Phase 3 : Lever la chaîne aux trois quarts de la roue et accrocher le câble. Voilà qui fut nettement plus difficile et qui paraissait même impossible. Il me fallait unir ensemble les deux parties d’accrochage mâle et femelle, et les deux protagonistes étaient plus proches du divorce que du mariage. Sans mentir, il m’a fallu des trésors de diplomatie et de patience pour que cette cochonnerie de câble daigne se lever aux trois-quarts, et que les deux parties se rejoignent. Heureusement que je recèle une endurance à toute épreuve, et qu’on ne peut trouver personne plus persévérante que moi. Ce sont mes deux qualités principales après la modestie.

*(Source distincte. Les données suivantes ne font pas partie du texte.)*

Lemma combine_map_r {A B} (f : A -> B) l : combine l (map f l) = map (fun x => (x, f x)) l.
Proof. induction l as [|x l IH]; cbn; [reflexivity|now rewrite IH]. Qed.

Lemma n_plots_square `{FloatLib} n :
  inject_Z (Z.sqrt_up (Z.of_nat n) - 1) < f_sqrt (inject_Z (Z.of_nat n)) ->
  (Z.of_nat n <= n_plots n * n_plots n)%Z.
Proof.
  unfold n_plots. intros Hs.
  pose proof (Qlt_le_trans _ _ _ Hs (Qle_ceiling _)) as Hc. rewrite <- Zlt_Qlt in Hc.
  set (c := Qceiling _) in *. pose proof (Z.sqrt_up_nonneg (Z.of_nat n)).
  destruct (Nat.eq_dec n 0) as [->|Hn]; [cbn in *; nia|].
  destruct (Z.sqrt_up_spec (Z.of_nat n)) as [_ Hsq]; [lia|]. nia.
Qed.

(** [np.min] and [np.max] return an element that bounds all the others. *)
Lemma fold_left_select (f : Q -> Q -> Q) (R : Q -> Q -> Prop)
    (Htr : forall x y z, R x y -> R y z -> R x z) (Hrefl : forall x, R x x)
    (Hsel : forall x y, f x y = x \/ f x y = y)
    (Hl : forall x y, R (f x y) x) (Hr : forall x y, R (f x y) y) r a :
  In (fold_left f r a) (a :: r) /\ Forall (R (fold_left f r a)) (a :: r).
Proof.
  revert a. induction r as [|b r IH]; intros a; cbn [fold_left].
  - split; [now left|]. constructor; [apply Hrefl|constructor].
  - destruct (IH (f a b)) as [Hin Hall]. inversion Hall as [|? ? Hab Hrest]; subst.
    split.
    + destruct Hin as [Heq|Hin]; [|now right; right].
      rewrite <- Heq. destruct (Hsel a b) as [->| ->]; [now left|now right; left].
    + constructor; [eauto|constructor; eauto].
Qed.

Lemma Qmin_sel x y : Qmin x y = x \/ Qmin x y = y.
Proof. unfold Qmin, GenericMinMax.gmin. destruct (x ?= y); auto. Qed.

Lemma Qmax_sel x y : Qmax x y = x \/ Qmax x y = y.
Proof. unfold Qmax, GenericMinMax.gmax. destruct (x ?= y); auto. Qed.

Lemma np_min_spec l lo : np_min l = Ok lo -> In lo l /\ Forall (fun x => lo <= x) l.
Proof.
  destruct l as [|a r]; cbn; intros H; [discriminate|]. injection H as <-.
  apply fold_left_select; [exact Qle_trans|exact Qle_refl|exact Qmin_sel|
                           exact Q.le_min_l|exact Q.le_min_r].
Qed.

Lemma np_max_spec l hi : np_max l = Ok hi -> In hi l /\ Forall (fun x => x <= hi) l.
Proof.
  destruct l as [|a r]; cbn; intros H; [discriminate|]. injection H as <-.
  apply (fold_left_select Qmax (fun a b => b <= a));
    [intros x y z Hxy Hyz; exact (Qle_trans _ _ _ Hyz Hxy)|exact Qle_refl|exact Qmax_sel|
     exact Q.le_max_l|exact Q.le_max_r].
Qed.

Section Properties.

Context `{FloatLib} `{FloatFormat}.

En fait, c’étaient mes deux qualités principales jusqu’au moment où Chris m’a dit :

Phase 4 : Accrocher les deux extrémités vertes de la chaîne. Les maillons de la chaîne avaient exploité mon inexpérience pour danser la carmagnole, et dans l’obscurité régnante, je n’aurais su dire s’ils étaient verts, bleus, jaunes, ou rouges. Ils étaient tous gris et affreusement gelés. Alors, je crois que j’ai dit que j’en avais marre, que je laissais tomber, que, de toute manière il y avait encore une douzaine de phases de montage de ces satanées chaînes, et qu’on était encore à la première roue. J’ai rappelé à Chris qu’il y avait deux roues à l’avant des voitures, et que je ne comptais pas passer le reste de la nuit à faire l’idiot sur le bord du chemin. Je lui ai dit aussi qu’il suffisait de téléphoner à l’hôtel depuis une cabine téléphonique, et que s’ils voulaient nous voir arriver, ils n’avaient qu’à venir nous chercher, nous et nos bagages. Après tout, le client est roi, c’est bien connu. J’ai en effet un esprit de décision hors du commun dans de telles circonstances. Je dois vous avouer que c’est ma deuxième qualité principale lorsque je renonce à l’endurance et la persévérance.

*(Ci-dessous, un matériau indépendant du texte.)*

(* ===== verification/Developed.v ===== *)
(** * The developed-cell table of [r.futures.demand.py] lines 108-125

    For every observed time [i] the script runs
    [r.univar -gt zones=subregions map=developments[i]] and reads its
    output line by line: a line split at [|] whose first field is [zone]
    is the header and is skipped; otherwise the first field is the zone
    id and field 12 (the sum of the binary development map) is the
    number of developed cells.  The id is added to the set
    [subregionIds]; when [i == 0] the list [table_developed[id]] is
    created empty, and the count is appended to it.  A zone that first
    appears in a later raster has no list and [append] raises [KeyError];
    a zone missing from a later raster silently gets a shorter list.
    [subregionIds] is finally sorted.  The [r.univar] output is given as
    its list of lines ([data.splitlines()]).  [sorted] is an insertion
    sort, proved to return the sorted permutation of its input, and the
    table is well formed ([table_wf]: its keys are the ids, without
    duplicates) after every step of the loop. *)

From S2P Require Import Prelude.
From Stdlib Require Import String Ascii ZArith Arith List Lia DecimalString Sorted Permutation.
From Stdlib Require Import RelationClasses.
Import ListNotations.
Open Scope futures_scope.

Module Developed.

(** ** Definitions *)

Definition bar : ascii := "|"%char.

(** Lines 116-119 for one output line: [None] for the header line, else
    the zone id and its developed cells. *)
Definition parse_line (line : string) : res (option (string * Z)) :=
  let stats := split_on bar line in
  match stats with
  | [] => Err (IndexError "list index out of range")
  | s0 :: _ =>
      if String.eqb s0 "zone" then Ok None
      else match nth_error stats 12 with
           | None => Err (IndexError "list index out of range")
           | Some f => c <- py_int_of_string f ;; Ok (Some (s0, c))
           end
  end.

C’est à ce moment-là que Chris a pété les plombs. Elle s’est mise à trépigner, et à proférer des blasphèmes et des injures dont je n’aurais pas seulement imaginé qu’elles puissent exister. Elle a dit qu’on était des bons à rien, pas même capables de poser des chaînes sur une voiture, en des termes que je voulais vous rapporter pour que vous saisissiez à quel point il ne s’agissait pas d’invectives banales et courantes, mais de fortes et substantifiques malédictions, compliquées et fort significatives, qui embrassaient toute la durée de notre existence, s’étendaient même à l’avenir le plus éloigné de notre vie familiale et professionnelle.

Et puis, à la réflexion, je ne peux pas répéter ce que m’a dit Chris. Je manquais peut-être d’entraînement pour le montage des chaînes, je l’avoue, mais rien n’excuse la violence de langage et la grossièreté d’expression, surtout chez une femme bien élevée...

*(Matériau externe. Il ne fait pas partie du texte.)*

Lemma check_value_int o x :
  check_value o x = Ok tt -> o_type o = TInteger -> x = "-" \/ exists z, c_sscanf_int x = Some z.
Proof.
  unfold check_value. intros H Ht. rewrite Ht in H. destruct (String.eqb_spec x "-"); [now left|right].
  revert H. destruct (c_sscanf_int x) as [z|]; [eauto|discriminate].
Qed.

Lemma check_value_range o x lo hi :
  check_value o x = Ok tt -> o_type o = TInteger -> o_range o = Some (lo, hi) ->
  x = "-" \/ exists z, c_sscanf_int x = Some z /\ (lo <= z <= hi)%Z.
Proof.
  unfold check_value. intros H Ht Hr. rewrite Ht, Hr in H. destruct (String.eqb_spec x "-"); [now left|right].
  revert H. destruct (c_sscanf_int x) as [z|]; [|discriminate].
  destruct (Z.leb_spec lo z), (Z.leb_spec z hi); simpl; try discriminate.
  intros _. exists z. split; [reflexivity|lia].
Qed.

Lemma check_value_values o x :
  check_value o x = Ok tt -> o_type o = TString -> o_values o <> [] -> In x (o_values o).
Proof.
  unfold check_value. intros H Ht Hne. rewrite Ht in H. revert H. destruct (o_values o) as [|v vs]; [congruence|].
  destruct (existsb (String.eqb x) (v :: vs)) eqn:E; [|discriminate]. intros _.
  apply existsb_exists in E as [y [Hy Hxy]]. apply String.eqb_eq in Hxy. now subst.
Qed.

(** [float()] raises [ValueError] only. *)
Lemma parse_time_error x e : parse_time x = Err e -> exists msg, e = ValueError msg.
Proof.
  unfold parse_time, py_float_of_string. destruct (py_float_literal _); [discriminate|].
  intros H. injection H as <-. eauto.
Qed.

Lemma prefix_refl s : String.prefix s s = true.
Proof. induction s as [|c s IH]; [reflexivity|]. cbn. destruct (ascii_dec c c); [exact IH|congruence]. Qed.

(** A declaration of the interface, by its position. *)
Ltac in_spec := simpl; repeat (first [left; reflexivity | right]).

(** ** Properties of the interfaces *)

(** C11. The parser's check of [simulation_times] only asks that every
    value be [-] or start with an integer ([sscanf %d]), while [main]
    converts the values with [float()] (line 96): a value that passes
    the check and that [float()] rejects, such as [2020x], makes the run
    raise [ValueError] after the parser accepted the command line. *)
Theorem demand_parser_time_gap `{FloatLib} `{FloatFormat} args d univar obs proj :
  grass_parser demand_interface args = Ok d ->
  Forall (fun v => v = "-" \/ exists z, c_sscanf_int v = Some z)
         (split_on comma (get d "simulation_times")) /\
  (Exists (fun v => exists e, parse_time v = Err e) (split_on comma (get d "simulation_times")) ->
   exists msg, run_demand args univar obs proj = Err (ValueError msg)).
Proof.
  intros Hd. split.
  - destruct (get_parsed _ _ _ (mk_opt "simulation_times" TInteger true true [] None EmptyString)
      Hd demand_keys_nodup) as [kv [Hp Hg]]; [in_spec|].
    simpl in Hg. rewrite Hg. destruct (lookup_arg args "simulation_times") as [v|] eqn:L.
    + destruct (parse_option_given _ _ _ _ Hp L) as [-> Hall].
      cbv beta iota delta [option_values o_multiple] in Hall.
      eapply Forall_impl; [|exact Hall]. intros x Hx. exact (check_value_int _ x Hx eq_refl).
    + apply parse_option_default in Hp as [[Ha _]|[_ [Hr _]]]; [now exfalso; apply Ha|discriminate Hr|exact L].
  - intros Hex. unfold run_demand. rewrite Hd. cbn [bind]. unfold demand_main_plot.
    cbn [opt_simulation_times demand_options_of].
    destruct (mapM_Exists_Err parse_time (fun e => exists msg, e = ValueError msg) _
                (fun x e He => parse_time_error x e He) Hex) as [e [He [msg ->]]].
    rewrite He. now exists msg.
Qed.

(** C37. A [method] value that abbreviates none of the declared options
    is rejected by the parser before [main] runs. *)
Theorem demand_parser_rejects_method args v m :
  lookup_arg args "method" = Some v -> In m (split_on comma v) ->
  (forall a, In a ["linear"; "logarithmic"; "exponential"] -> String.prefix m a = false) ->
  exists e, grass_parser demand_interface args = Err e.
Proof.
  intros L Hm Hnot. destruct (grass_parser demand_interface args) as [d|e] eqn:Hd; [|eauto].
  exfalso. destruct (get_parsed _ _ _ (mk_opt "method" TString true true
      ["linear"; "logarithmic"; "exponential"] None "linear,logarithmic") Hd demand_keys_nodup)
    as [kv [Hp _]]; [in_spec|].
  destruct (parse_option_given _ _ _ _ Hp L) as [_ Hall]. rewrite Forall_forall in Hall.
  pose proof (Hnot m (check_value_values _ _ (Hall m Hm) eq_refl ltac:(discriminate))) as Hp'.
  now rewrite prefix_refl in Hp'.
Qed.

(** C6. Whatever the command line, no temporary file of the run is left
    behind, on every exit path, the fatal ones included: when the parser
    rejects the command line nothing has happened yet (the [atexit]
    hook is registered after the parser, line 180), and otherwise
    [main] runs and the hook removes the three files it may have
    created.  A file that did not exist before does not exist after. *)
Theorem run_potential_process_no_temp_left `{GrassEnv} args flags w0 r w p :
  w_tmp_csv w0 = None -> w_tmp_pot w0 = None -> w_tmp_rscript w0 = None ->
  (let '(csv, rf, pot) := tmp_paths (w_tmp w0) in In p [csv; rf; pot]) ->
  fs_get p (w_files w0) = None ->
  run_potential_process args flags w0 = (r, w) ->
  fs_get p (w_files w) = None /\ ((exists e, grass_parser potential_interface args = Err e) -> w = w0).
Proof.
  intros Hc Hp Hr Hin Hnone. unfold run_potential_process.
  destruct (grass_parser potential_interface args) as [d|e] eqn:Hd.
  - destruct (grass_flags potential_flags flags) as [flag|e].
    + intros Hrun. split; [exact (run_potential_no_temp_left _ _ _ _ _ Hc Hp Hr Hin Hnone Hrun)|].
      intros [e He]. discriminate He.
    + intros Hrun. injection Hrun as <- <-. split; [exact Hnone|reflexivity].
  - intros Hrun. injection Hrun as <- <-. split; [exact Hnone|reflexivity].
Qed.

(** C32. For every command line the parser accepts with [max_variables]
    given, the check of line 137 never stops [main], whatever the flag
    and however [min_variables] compares with [max_variables]: [maxv]
    stays a [str].  Either [int(min_variables)] succeeds, with the value
    the parser bounded in 1-20, or it raises [ValueError] (for a value
    such as [5x] that the parser's [sscanf] lets through). *)
Theorem potential_parser_max_unchecked args d flag :
  grass_parser potential_interface args = Ok d -> get d "max_variables" <> EmptyString ->
  (exists minim, (1 <= minim <= 20)%Z /\
     parse_options (pot_options_of d flag) =
     Ok (split_on comma (get d "columns"), minim, PyStr (get d "max_variables"))) \/
  (exists msg, parse_options (pot_options_of d flag) = Err (ValueError msg)).
Proof.
  intros Hd Hmax.
  destruct (py_int_of_string (get d "min_variables")) as [minim|e] eqn:Hmin.
  - left. exists minim. split; [|exact (max_given_check_disabled (pot_options_of d flag) minim Hmax Hmin)].
    destruct (get_parsed _ _ _ (mk_opt "min_variables" TInteger false false [] (Some (1%Z, 20%Z)) "1")
      Hd potential_keys_nodup) as [kv [Hp Hg]]; [in_spec|].
    simpl in Hg. pose proof (py_int_sscanf _ _ Hmin) as Hs. rewrite Hg in Hmin, Hs.
    destruct (lookup_arg args "min_variables") as [v|] eqn:L.
    + destruct (parse_option_given _ _ _ _ Hp L) as [Hkv Hall]. rewrite Hkv in Hmin, Hs.
      cbv beta iota delta [option_values o_multiple] in Hall. inversion Hall as [|? ? Hv _]; subst.
      destruct (check_value_range _ _ _ _ Hv eq_refl eq_refl) as [Hx|[z [Hz Hb]]];
        [rewrite Hx in Hmin; vm_absurd Hmin|congruence].
    + apply parse_option_default in Hp as [[_ Hv]|[Ha _]]; [|discriminate Ha|exact L].
      rewrite Hv in Hmin. cbn [o_answer] in Hmin.
      assert (H1 : py_int_of_string "1" = Ok 1%Z) by reflexivity.
      rewrite H1 in Hmin. injection Hmin as <-. lia.
  - right. unfold parse_options. cbn [p_min_variables pot_options_of]. rewrite Hmin. cbn [bind].
    revert Hmin. unfold py_int_of_string. destruct (py_int_literal _); [discriminate|].
    intros H. injection H as <-. eauto.
Qed.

Les chaînes ne se sont pas fait prier pour réintégrer le coffre de la voiture. Chris, dont la tension prenait de l’altitude, parlait comme si elle s’était trouvée au bal des pompiers, juste à côté des baffles. Dans son énervement, elle ne retrouvait pas le prospectus de l’hôtel avec son numéro de téléphone et m’accusait de l’avoir perdu. C’est alors que j’ai eu mon premier infarctus. Personne ne s’en est rendu compte, et je n’ai rien dit, mais en tournant la tête pour vérifier la circulation avant de m’engager à nouveau sur cette route-patinoire, j’ai senti une raideur dans le cou et comme un coup de poing dans le dos. J’ai toujours beaucoup de mal à exprimer ce que je ressens physiquement, et lorsque j’explique les subtilités de ma douleur, je sens bien que je lasse mon auditoire.

Un jour, je mourrai devant un docteur endormi.